Why costume making for a small town girl?
Great Lakes Education Fund supported Jasmin Gray is a first-year Fine Arts (Costume Making) student at the National Institute of Dramatic Art (NIDA).
After exploring career ideas in fashion, it was creating garments for the stage that sparked Jasmin’s passion. Costume making is the art of creating pieces designed by the designer. It’s “definitely a career that not many people know about,” she confesses.
“With costume design and making, you are creating for a specific character, realising their personality, quirks, lifestyle, and background through their clothes. It’s a very personal and special thing,” Jasmin said.
On the COVID pandemic…
The impact of COVID restrictions hit hard when students weren’t able to perform major works/pieces as usual.
2020 was offering great opportunity for all first-year university students realising their potential. Then chit chat of a flu-like disease started. People weren’t shaking hands or hugging anymore. Rumours became headlines, and outbreaks became a pandemic.

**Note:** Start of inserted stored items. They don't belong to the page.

(** The rows away from the origin with the two numerical derivatives
    replaced by an infinity and a NaN. *)
Lemma fallback_writes_only_origin_rows_witness :
  (exists dk_dy,
     result (@_compute_dk_dy
               (with_fallbacks Sample.library (fun _ _ => infinity) (fun _ _ _ => nan))
               [0; 1; 2]%float 4 Sample.kernel) = inr dk_dy /\
     nth_error dk_dy 2
     = Some (@leibniz_sum Sample.library 2 2 4 * @outer_scale Sample.library 2)%float) /\
  (exists dy_dtau,
     result (@_compute_dy_dtau
               (with_fallbacks Sample.library (fun _ _ => infinity) (fun _ _ _ => nan))
               Sample.package Sample.tau [0; 1] [0; 10; 5]%float Sample.kernel)
     = inr dy_dtau /\
     nth_error dy_dtau 1
     = Some (@partition_sum Sample.library 2 [1; 2; 1; 1]%float
               (Sample.set_partitions [0; 1]) 10 [1; 3]%float)).
Proof.
  apply (@fallback_writes_only_origin_rows Sample.library Sample.package Sample.kernel
           2%float (fun _ _ => infinity) (fun _ _ _ => nan)
           [0; 1; 2]%float 4 2 2%float Sample.tau [0; 1] [0; 10; 5]%float 1
           10%float [1; 3]%float); reflexivity.
Defined.


(** The order 0 with [nu = 2]: the row [y = 2] and the row at the origin,
    where [2 * 1 * 0.5] is exactly 1. *)
Lemma outer_derivative_of_order_zero_witness :
  exists dk_dy,
    result (@_compute_dk_dy Sample.library [0; 1; 2]%float 0 Sample.kernel) = inr dk_dy /\
    nth_error dk_dy 2
    = Some ((0 + @pow Sample.library 2 2 * @kv Sample.library 2 2)
            * @outer_scale Sample.library 2)%float /\
    nth_error dk_dy 0 = Some 1%float.
Proof.
  assert (L : (@binom Sample.library 0 0 = 1)%float /\
              (forall z, @poch Sample.library z 0 = 1)%float /\
              (forall z, @kvp Sample.library 2 z 0 = @kv Sample.library 2 z)%float /\
              (@pow Sample.library (-1) 0 = 1)%float /\
              (@factorial Sample.library 0 = 1)%float)
    by (repeat split).
  destruct L as (Hb & Hp & Hk & Hw & Hf).
  destruct (@outer_derivative_of_order_zero Sample.library Sample.kernel 2%float
              [0; 1; 2]%float 2 2%float eq_refl eq_refl Hb Hp Hk Hw Hf eq_refl)
    as (dk_dy & o & Hres & Hnth & Hreg & _).
  destruct (@outer_derivative_of_order_zero Sample.library Sample.kernel 2%float
              [0; 1; 2]%float 0 0%float eq_refl eq_refl Hb Hp Hk Hw Hf eq_refl)
    as (dk_dy' & o' & Hres' & Hnth' & _ & Horigin).
  exists dk_dy. split; [exact Hres|]. split.
  - now rewrite Hnth, (Hreg eq_refl).
  - assert (E : dk_dy' = dk_dy) by congruence. subst dk_dy'.
    now rewrite Hnth', (Horigin eq_refl).
Defined.

(** ** Where the specification and the code part *)


(** C9 fails as stated.  With [nu = 200], at the origin, the radial argument
    is 0, the kernel value is 1 and the outer derivative of order 0 is a
    NaN. *)
Lemma order_zero_at_origin_is_not_the_kernel_value :
  result (@_compute_y Sample.library Sample.package (mkMatrix 2 [[0; 0]%float])
            Sample.kernel_nu200) = inr ([0%float], [0%float]) /\
  result (@_compute_k Sample.library Sample.package (mkMatrix 2 [[0; 0]%float])
            Sample.kernel_nu200) = inr [1%float] /\
  result (@_compute_dk_dy Sample.library [0%float] 0 Sample.kernel_nu200) = inr [nan] /\
  (nan =? 1)%float = false.
Proof. repeat split. Qed.

(** * Beyond the claims: errors, shapes, warnings and batches *)

(** ** More facts about computations over [self] *)

Module PyErrors.

Lemma bind_raises (A B : Type) (m : M A) (k : A -> M B) (self : Kernel) (e : Exn) :
  raises_at m self e -> raises_at (bind m k) self e.
Proof. unfold raises_at, bind. now intros ->. Qed.

Lemma bind_pure_raises (A B : Type) (m : M A) (k : A -> M B) (self : Kernel)
    (a : A) (e : Exn) :
  pure_at m self a -> raises_at (k a) self e -> raises_at (bind m k) self e.
Proof. intros Hm Hk. unfold raises_at. now rewrite (bind_pure _ Hm). Qed.

Lemma raise_raises (A : Type) (e : Exn) (self : Kernel) : raises_at (raise (A:=A) e) self e.
Proof. reflexivity. Qed.

(** A loop whose body returns on the entries that pass the test [ok] and
    raises [e] on the others, the carried value staying within [I]: the loop
    returns when every entry passes and raises [e] otherwise. *)
Lemma foldM_outcome (A B : Type) (f : A -> B -> M A) (g : A -> B -> A)
    (ok : B -> bool) (I : A -> Prop) (e : Exn) (self : Kernel) :
  (forall a x, I a -> ok x = true -> pure_at (f a x) self (g a x) /\ I (g a x)) ->
  (forall a x, I a -> ok x = false -> raises_at (f a x) self e) ->
  forall l a, I a ->
    if forallb ok l
    then pure_at (foldM f l a) self (fold_left g l a)
    else raises_at (foldM f l a) self e.
Proof.
  intros Hok Hko. induction l as [|x l IH]; intros a Ha; cbn [forallb foldM fold_left].
  - apply ret_pure.
  - destruct (ok x) eqn:Ex; cbn [andb].
    + destruct (Hok a x Ha Ex) as [Hp Hi]. specialize (IH (g a x) Hi).
      destruct (forallb ok l).
      * now apply (pure_bind _ Hp).
      * now apply (bind_pure_raises _ Hp).
    + apply bind_raises. now apply Hko.
Qed.

Lemma silent_ret (A : Type) (a : A) : silent (ret a).
Proof. now intros self. Qed.

Lemma silent_raise (A : Type) (e : Exn) : silent (raise (A:=A) e).
Proof. now intros self. Qed.

Lemma silent_get_params : silent get_params.
Proof. now intros self. Qed.

Lemma silent_bind (A B : Type) (m : M A) (k : A -> M B) :
  silent m -> (forall a, silent (k a)) -> silent (bind m k).
Proof.
  intros Hm Hk self. unfold bind. pose proof (Hm self) as E.
  destruct (m self) as [[e|a] s w]; cbn [result self_after warned] in *;
    [assumption|].
  subst w. apply Hk.
Qed.

Lemma silent_foldM (A B : Type) (f : A -> B -> M A) (l : list B) :
  (forall a x, silent (f a x)) -> forall a, silent (foldM f l a).
Proof.
  intros Hf. induction l as [|x l IH]; intros a; cbn [foldM].
  - apply silent_ret.
  - apply silent_bind; auto.
Qed.

Lemma silent_if (A : Type) (c : bool) (m1 m2 : M A) :
  silent m1 -> silent m2 -> silent (if c then m1 else m2).
Proof. now destruct c. Qed.

(** A computation that does warn. *)
Lemma warn_is_not_silent (w : Warning) : ~ silent (warn w).
Proof. intros H. specialize (H (mkKernel [])). discriminate. Qed.

End PyErrors.
Import PyErrors.

Create HintDb silent_db.
#[export] Hint Resolve silent_ret silent_raise silent_get_params : silent_db.

(** ** More facts about binary64 arithmetic: zeros, NaN and the order *)

Module Binary64Order.

Local Open Scope float_scope.
Unset Implicit Arguments.

Lemma eqb_zero_SF (x : float) :
  (x =? 0) = true -> exists s, Prim2SF x = S754_zero s.
Proof.
  rewrite eqb_spec, Binary64.Prim2SF_zero.
  destruct (Prim2SF x) as [s|[]| |[] m e]; try discriminate. now exists s.
Qed.

Lemma SF_zero_eqb (x : float) (s : bool) :
  Prim2SF x = S754_zero s -> (x =? 0) = true.
Proof. intros H. now rewrite eqb_spec, Binary64.Prim2SF_zero, H. Qed.

(** A finite number times a zero is a zero, on either side. *)
Lemma mul_finite_zero (a r : float) :
  is_finite a = true -> (r =? 0) = true -> (a * r =? 0) = true.
Proof.
  intros Ha Hr. apply Binary64.is_finite_SF in Ha.
  destruct (eqb_zero_SF r Hr) as [s Hs].
  rewrite eqb_spec, mul_spec, Binary64.Prim2SF_zero, Hs.
  now destruct (Prim2SF a).
Qed.

Lemma mul_zero_finite (z b : float) :
  (z =? 0) = true -> is_finite b = true -> (z * b =? 0) = true.
Proof.
  intros Hz Hb. apply Binary64.is_finite_SF in Hb.
  destruct (eqb_zero_SF z Hz) as [s Hs].
  rewrite eqb_spec, mul_spec, Binary64.Prim2SF_zero, Hs.
  now destruct (Prim2SF b).
Qed.

(** The square root of a zero is a zero. *)
Lemma sqrt_zero (x : float) : (x =? 0) = true -> (sqrt x =? 0) = true.
Proof.
  intros Hx. destruct (eqb_zero_SF x Hx) as [s Hs].
  apply (SF_zero_eqb _ s). now rewrite sqrt_spec, Hs.
Qed.

(** Doubling keeps a NaN a NaN and makes no new one. *)
Lemma is_nan_double (v : float) : is_nan (2 * v) = is_nan v.
Proof.
  destruct (is_nan v) eqn:E.
  - apply Binary64.is_nan_SF. apply Binary64.is_nan_SF in E.
    now rewrite mul_spec, E, Binary64.Prim2SF_two.
  - destruct (is_nan (2 * v)) eqn:E2; [|reflexivity].
    apply Binary64.is_nan_SF in E2. rewrite mul_spec, Binary64.Prim2SF_two in E2.
    assert (N : Prim2SF v <> S754_nan).
    { intros C. apply Binary64.is_nan_SF in C. congruence. }
    destruct (Prim2SF v) as [s|s| |s m e]; try discriminate; try congruence.
    now apply Binary64.binary_round_aux_not_nan in E2.
Qed.

(** A NaN is unordered: it is neither below nor above any number. *)
Lemma nan_unordered (a b : float) :
  is_nan a = true -> (a <=? b) = false /\ (b <? a) = false.
Proof.
  intros H. apply Binary64.is_nan_SF in H.
  rewrite leb_spec, ltb_spec, H. unfold SFleb, SFltb.
  split; [reflexivity|]. now destruct (Prim2SF b).
Qed.

Lemma SFcompare_None (a b : spec_float) :
  SFcompare a b = None -> a = S754_nan \/ b = S754_nan.
Proof.
  destruct a as [s1|s1| |s1 m1 e1], b as [s2|s2| |s2 m2 e2]; cbn [SFcompare];
    try discriminate; auto.
Qed.

(** Two numbers that are not NaN are ordered. *)
Lemma not_leb_ltb (a b : float) :
  is_nan a = false -> is_nan b = false -> (a <=? b) = false -> (b <? a) = true.
Proof.
  intros Ha Hb.
  assert (Na : Prim2SF a <> S754_nan).
  { intros C. apply Binary64.is_nan_SF in C. congruence. }
  assert (Nb : Prim2SF b <> S754_nan).
  { intros C. apply Binary64.is_nan_SF in C. congruence. }
  rewrite leb_spec, ltb_spec. unfold SFleb, SFltb.
  rewrite (Binary64.SFcompare_antisym (Prim2SF a) (Prim2SF b)).
  destruct (SFcompare (Prim2SF a) (Prim2SF b)) as [[]|] eqn:C;
    cbn [option_map CompOpp]; try congruence.
  destruct (SFcompare_None _ _ C); contradiction.
Qed.

(** The float of a natural number is not a NaN. *)
Lemma float_of_nat_not_nan (n : nat) : is_nan (float_of_nat n) = false.
Proof.
  unfold float_of_nat, float_of_Z.
  destruct (Z.of_nat n) as [|p|p] eqn:E; [reflexivity| |lia].
  destruct (is_nan (of_uint63 (of_Z (Z.pos p)))) eqn:N; [|reflexivity].
  apply Binary64.is_nan_SF in N. rewrite of_uint63_spec in N.
  unfold binary_normalize, binary_round in N.
  destruct (to_Z (of_Z (Z.pos p))) as [|q|q]; try discriminate;
    destruct (shl_align _ _ _) as [mz ez];
    now apply Binary64.binary_round_aux_not_nan in N.
Qed.

Set Implicit Arguments.

End Binary64Order.

(** ** Which calls raise, and what the others return *)

Section Errors.

Context {lib : Library} {pkg : Package}.

Local Open Scope float_scope.

Lemma param_raises (self : Kernel) (i : nat) :
  nth_error (params self) i = None -> raises_at (param i) self IndexError.
Proof.
  intros H. unfold raises_at, param, bind, get_params.
  cbn [result self_after warned]. now rewrite H.
Qed.

Lemma zip_with_length (A B C : Type) (f : A -> B -> C) (a : list A) (b : list B) :
  length a = length b -> length (zip_with f a b) = length a.
Proof.
  revert b. induction a as [|x a IH]; intros [|y b] H; cbn in *;
    try reflexivity; try discriminate.
  f_equal. apply IH. now injection H.
Qed.

Lemma imul_same_length (a v : list float) (self : Kernel) :
  length v = length a -> pure_at (imul a v) self (arr_mul a v).
Proof. intros H. unfold imul. rewrite H, Nat.eqb_refl. apply ret_pure. Qed.

Lemma compute_dT_dtau_raises (self : Kernel) (tau : Matrix) (b : list nat) :
  block_in_range (ncols tau) (length (params self)) b = false ->
  raises_at (_compute_dT_dtau tau b) self IndexError.
Proof.
  unfold block_in_range, _compute_dT_dtau.
  destruct (Nat.leb 3 (length b) || Nat.ltb 1 (length (unique b))); [discriminate|].
  destruct (unique b) as [|d u]; [intros _; apply raise_raises|].
  assert (P : Nat.ltb (2 + d) (length (params self)) = false ->
              raises_at (param (2 + d)) self IndexError).
  { intros H. apply param_raises, nth_error_None. apply Nat.ltb_ge in H. exact H. }
  destruct (Nat.eqb (length b) 1).
  - unfold column. destruct (Nat.ltb d (ncols tau)); cbn [andb]; intros H.
    + eapply bind_pure_raises; [apply ret_pure|]. apply bind_raises. now apply P.
    + apply bind_raises, raise_raises.
  - cbn [andb]. intros H. apply bind_raises. now apply P.
Qed.

(** X6: the distance derivative returns one value per row when the block
    has order 3 or more, or is mixed, or is a non-empty block on one
    dimension that has a length scale and, for the order 1, is a column of
    [tau]; on every other block, the empty block among them, it raises
    [IndexError], and leaves the object and the warnings alone. *)
Theorem distance_derivative_raises_iff_out_of_range (self : Kernel) (tau : Matrix)
    (b : list nat) :
  (if block_in_range (ncols tau) (length (params self)) b
   then exists dT, result (_compute_dT_dtau tau b self) = inr dT /\ length dT = nrows tau
   else raises_at (_compute_dT_dtau tau b) self IndexError) /\
  raises_at (_compute_dT_dtau tau []) self IndexError.
Proof.
  split.
  - destruct (block_in_range (ncols tau) (length (params self)) b) eqn:E.
    + rewrite (compute_dT_dtau_run self tau b E). cbn [result].
      eexists. split; [reflexivity|]. now rewrite length_map.
    + now apply compute_dT_dtau_raises.
  - now apply compute_dT_dtau_raises.
Qed.

(** The term of a partition: it returns when every block is in range and
    raises [IndexError] otherwise. *)
Lemma compute_dy_dtau_on_partition_raises (self : Kernel) (v : float) (tau : Matrix)
    (p : list (list nat)) (r2l2 : list float) :
  nth_error (params self) 1 = Some v ->
  length r2l2 = nrows tau ->
  forallb (block_in_range (ncols tau) (length (params self))) p = false ->
  raises_at (_compute_dy_dtau_on_partition tau p r2l2) self IndexError.
Proof.
  intros Hv Hlen Hp. unfold _compute_dy_dtau_on_partition.
  eapply bind_pure_raises; [apply (nu_pure self Hv)|].
  match goal with
  | |- raises_at (foldM ?f p ?a) self IndexError =>
      pose proof (@foldM_outcome _ _ f
        (fun acc b => arr_mul acc (map (block_derivative (params self) b) (rows tau)))
        (block_in_range (ncols tau) (length (params self)))
        (fun acc => length acc = nrows tau) IndexError self) as L
  end.
  cbv beta in L. specialize (fun H1 H2 => L H1 H2 p).
  rewrite Hp in L. apply L.
  - intros acc b Hacc Hb. split.
    + eapply pure_bind; [apply (compute_dT_dtau_run self tau b Hb)|].
      apply imul_same_length. rewrite length_map. unfold nrows in Hacc. now rewrite Hacc.
    + unfold arr_mul. rewrite zip_with_length; [exact Hacc|].
      rewrite length_map. exact Hacc.
  - intros acc b _ Hb. apply bind_raises. now apply compute_dT_dtau_raises.
  - unfold scalar_mul. now rewrite !length_map.
Qed.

For the first time, every theatre in the world shut down.
Jasmin believes the “magical” feeling of being present at a show and being exposed to characters’ emotions and journeys can never be replaced by the digital world.
What happens for a student in a very hands-on subject when everything goes online? For Jasmin, she was studying at a theatre school without a theatre!
Jasmin made this Black and White Labcoat which the ‘Lunacy’ character Dr Harbridge wore.
Coming from a small town, I had never even been to the theatre before moving to Sydney. I feel like I’ve entered this whole new world that I had no idea even existed, I love it.
“A ‘ghost light’ is an electric light that is left energised on the stage of a theatre when it’s unoccupied. Inspired by the pandemic, in this NIDA digital show you see famous characters, such as Hamlet, lost in the empty theatre, as they reflect and try to understand this new abandonment,” Jasmin explains.
“Being present is a huge aspect of theatre, which I don’t believe digital theatre will ever be able to replicate.”
I can safely say that online study isn’t for me. It definitely has been a hard year, trying to do costume making through a computer screen.
On studying at Australia’s most well-known arts school
For the first time, NIDA produced a Digital Film Festival. Jasmin says she is proud of the performances of Ghost Light and Lunacy which her pieces feature in.
She says, “NIDA pushes you as a creator and this is probably why they have so many successful industry professionals.”
With only six students in her class, Jasmin says it makes for a personal, one-on-one learning experience. It also means there are higher standards for her work.
Jasmin explains, “I came into NIDA not really knowing what to expect, just knowing I had some amazing subjects to look forward to and I knew it was going to be hard work.”
As she tackles the subjects from a distance, Jasmin is learning skills like pattern making, corsetry and leatherwork as well as the history of theatre and costume.
Now students and teachers are back in the classrooms which Jasmin said has been amazing. She looks forward to enjoying a more traditional ‘NIDA experience’.
“Being in production can be very demanding. We tend to live and breathe all things NIDA during the production season,” she said.
After the long digital festival hours, Jasmin’s enjoying a little normalcy before end of year shows which will hopefully be back in the theatre for safely sized audiences.